L'orgue Hammond si cher à Roberto Fonseca fera son retour sur "Cadenas", une pièce plus rock-funk mais point fermée. La voix de Danay Suarez nous entraîne, le slap de la basse est cool et palpitant. Le dynamisme est au rendez-vous. Avec une fin dans un rap espagnol, le côté urbain prend son envol.

"Vivo" avec l'excellent saxophoniste Joe Lovano, qu'on ne présente plus, bouge à fond grâce à l'apport de percussions omniprésentes. Au début, un son latino-pop à l'image de Carlos Santana prend place puis un latin jazz plus pur termine cette composition. Le tout soutenue par la technique impressionnante des multi-claviers.

Le pianiste nous rappelle qu'il est aussi un chanteur extraordinaire dans "Stone Of Hope", ballade tranquille aux jolies harmonies pop. Le rythme s'accélère peu à peu au contour d'une impro titanesque.

"Por Ti", aux allures de musique classique, nous invite à la relaxation pour commencer. C'est calme, romantique. Un violon magnifique fait le thème tandis que le piano sur des airs de Michel Camilo accompagne. Puis les notes s'en vont crescendo pour arriver à un final pop-rock. A la fin, le violon intervient à nouveau et on s'éteint progressivement. La structure est un peu décousue dans le sens où plusieurs parties différentes qui n'ont pas forcément un rapport entre elles se succèdent mais... c'est tellement beau et bien exécuté qu'on en oublie ce détail.

Avec "Aggua", on s'éclate sur un latino super rythmé. Les chants cubains nous inondent de soleil. La modernité est au rendez-vous. Le groove est à son maximum. Quant au piano, son solo nous régale et nous éblouit de sa virtuosité.

Il y a aussi des hommages à d'autres styles dans cette galette. J'en veux pour preuve "Motown"dont les touches soul-funk se mélangent aux sons electro des années 80. Le Fender Rhodes apporte une originalité et heureusement car on manque de points de repère malgré une interprétation hors norme.

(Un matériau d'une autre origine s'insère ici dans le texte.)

(** ** Witnesses *)

Fixpoint le_bytes (n : nat) (v : Z) : list Z := match n with O => [] | S n => v mod 256 :: le_bytes n (v / 256) end.
Definition bytes_map (l : list (Z * list Z)) : mem := list_to_map (concat (map (fun x => imap (fun k b => (x.1 + Z.of_nat k, b)) x.2) l)).
(** Code at 4096; sections 1 (code), 2 (symbols, at 8192) and 3 (relocations, at 12288); a call, a high and a low part. *)
Definition demo_info : load_info := LoadInfo 0 0 1024 0 0 2 0 0 0 0.
Definition demo_code : list Z := concat (map (le_bytes 4) [0x00000097; 0x000080e7; 0x00000517; 0x00053503]).
Definition demo_syms : list Z := le_bytes 24 0 ++ le_bytes 8 0 ++ le_bytes 8 0x12345678 ++ le_bytes 8 0 ++ le_bytes 8 0 ++ le_bytes 8 4104 ++ le_bytes 8 0.
Definition demo_relas : list Z :=
  le_bytes 8 0 ++ le_bytes 8 (2 ^ 32 + 18) ++ le_bytes 8 0 ++
  le_bytes 8 8 ++ le_bytes 8 (2 ^ 32 + 23) ++ le_bytes 8 16 ++
  le_bytes 8 12 ++ le_bytes 8 (2 * 2 ^ 32 + 24) ++ le_bytes 8 0.
Definition demo_mem : mem := bytes_map
  [(4096, demo_code); (8192, demo_syms); (12288, demo_relas); (1024 + 64 + 16, le_bytes 8 4096); (1024 + 128 + 16, le_bytes 8 8192); (1024 + 192 + 44, le_bytes 4 1)].
Lemma relocation_exact_witness : exists m' t, apply_rela demo_mem demo_info 2 3 3 12288 0 = Ok m' /\ refers 18 m' 4096 = Ok t /\ u64 t = 0x12345678.
Proof.
  destruct (relocation_exact demo_mem demo_info 2 3 3 12288 0 4096 8216 0x12345678 (2 ^ 32 + 18)) as (m' & t & E & _ & H & Hu & _).
  - vm_compute. reflexivity.
  - vm_compute. reflexivity.
  - vm_compute. reflexivity.
  - vm_compute. reflexivity.
  - split; vm_compute; [discriminate|reflexivity].
  - apply reach_call. split; vm_compute; [discriminate|reflexivity].
  - change (span _) with 8. intros x Hx. assert (x = 4096 \/ x = 4097 \/ x = 4098 \/ x = 4099 \/ x = 4100 \/ x = 4101 \/ x = 4102 \/ x = 4103) as D by lia. repeat destruct D as [->|D]; [..|subst x]; eexists; vm_compute; reflexivity.
  - exists m', t. auto.
Defined.
Lemma pcrel_pair_exact_witness : exists m1' m2' wh wl, apply_rela demo_mem demo_info 2 3 3 12288 1 = Ok m1' /\ load_le 4 m1' 4104 = Ok wh /\
  apply_rela demo_mem demo_info 2 3 3 12288 2 = Ok m2' /\ load_le 4 m2' 4108 = Ok wl /\ u64 (4104 + imm_u wh + imm_i wl) = 0x12345688.
Proof.
  destruct (pcrel_pair_exact demo_mem demo_mem demo_info 2 3 3 12288 1 2 4104 4108 8216 8240 0x12345688 (2 ^ 32 + 23) (2 * 2 ^ 32 + 24)) as (m1' & m2' & wh & wl & E1 & _ & E2 & E3 & _ & E4 & E5).
  - vm_compute. reflexivity.
  - vm_compute. reflexivity.
  - vm_compute. reflexivity.
  - vm_compute. reflexivity.
  - reflexivity.
  - intros x Hx. assert (x = 4104 \/ x = 4105 \/ x = 4106 \/ x = 4107) as D by lia. repeat destruct D as [->|D]; [..|subst x]; eexists; vm_compute; reflexivity.
  - split; vm_compute; [discriminate|reflexivity].
  - split; vm_compute; [discriminate|reflexivity].
  - vm_compute. reflexivity.
  - vm_compute. reflexivity.
  - eexists. vm_compute. reflexivity.
  - vm_compute. reflexivity.
  - left. reflexivity.
  - vm_compute. reflexivity.
  - intros x Hx. assert (x = 4108 \/ x = 4109 \/ x = 4110 \/ x = 4111) as D by lia. repeat destruct D as [->|D]; [..|subst x]; eexists; vm_compute; reflexivity.
  - lia.
  - vm_compute. reflexivity.
  - vm_compute. reflexivity.
  - vm_compute. reflexivity.
  - intros q Hq. assert (q = 0) as -> by lia. exists (2 ^ 32 + 18), 4096. split; [vm_compute; reflexivity|]. split; [vm_compute; reflexivity|]. right. discriminate.
  - exists m1', m2', wh, wl. auto.
Defined.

Le nom étrange de "OO" est le titre d'une semi-ballade pop-electro jouée à l'orgue avec cette fois une couleur années 60. Une voix surgit à l'intro et nous dirige dans un contexte plutôt bizarre.

"Ocha" sonne comme un latin-jazz cool et énergique aux allures pop avec une basse qui groove. Les improvisations énormes nous emballent dès les premières notes.

Avec "No Soy De Esos", la voix planante nous porte dans un univers superbe et apaisant.

Pour terminer, le morceau "Clave" est une fête cool avec de traditionnels chants cubains, des percussions qui amènent une énergie folle. Le grand mélange pop-jazz-latino se fait entendre à nouveau avec cette fois ci des effets electro combiné à la voix, système souvent utilisé par Roberto Fonseca. C'est cool sans être la meilleure pièce de l'album.

Un premier mot me vient à l'écoute de ce disque: générosité. Celle d'un musicien sublime qui joue avec les genres, qui manipule les sons à sa guise. Celle d'un pianiste fou qui n'a pas peur de s'aventurer dans différentes contrées. Celle d'un surdoué qui pour nous concocter une nouvelle recette sait bien s'entourer.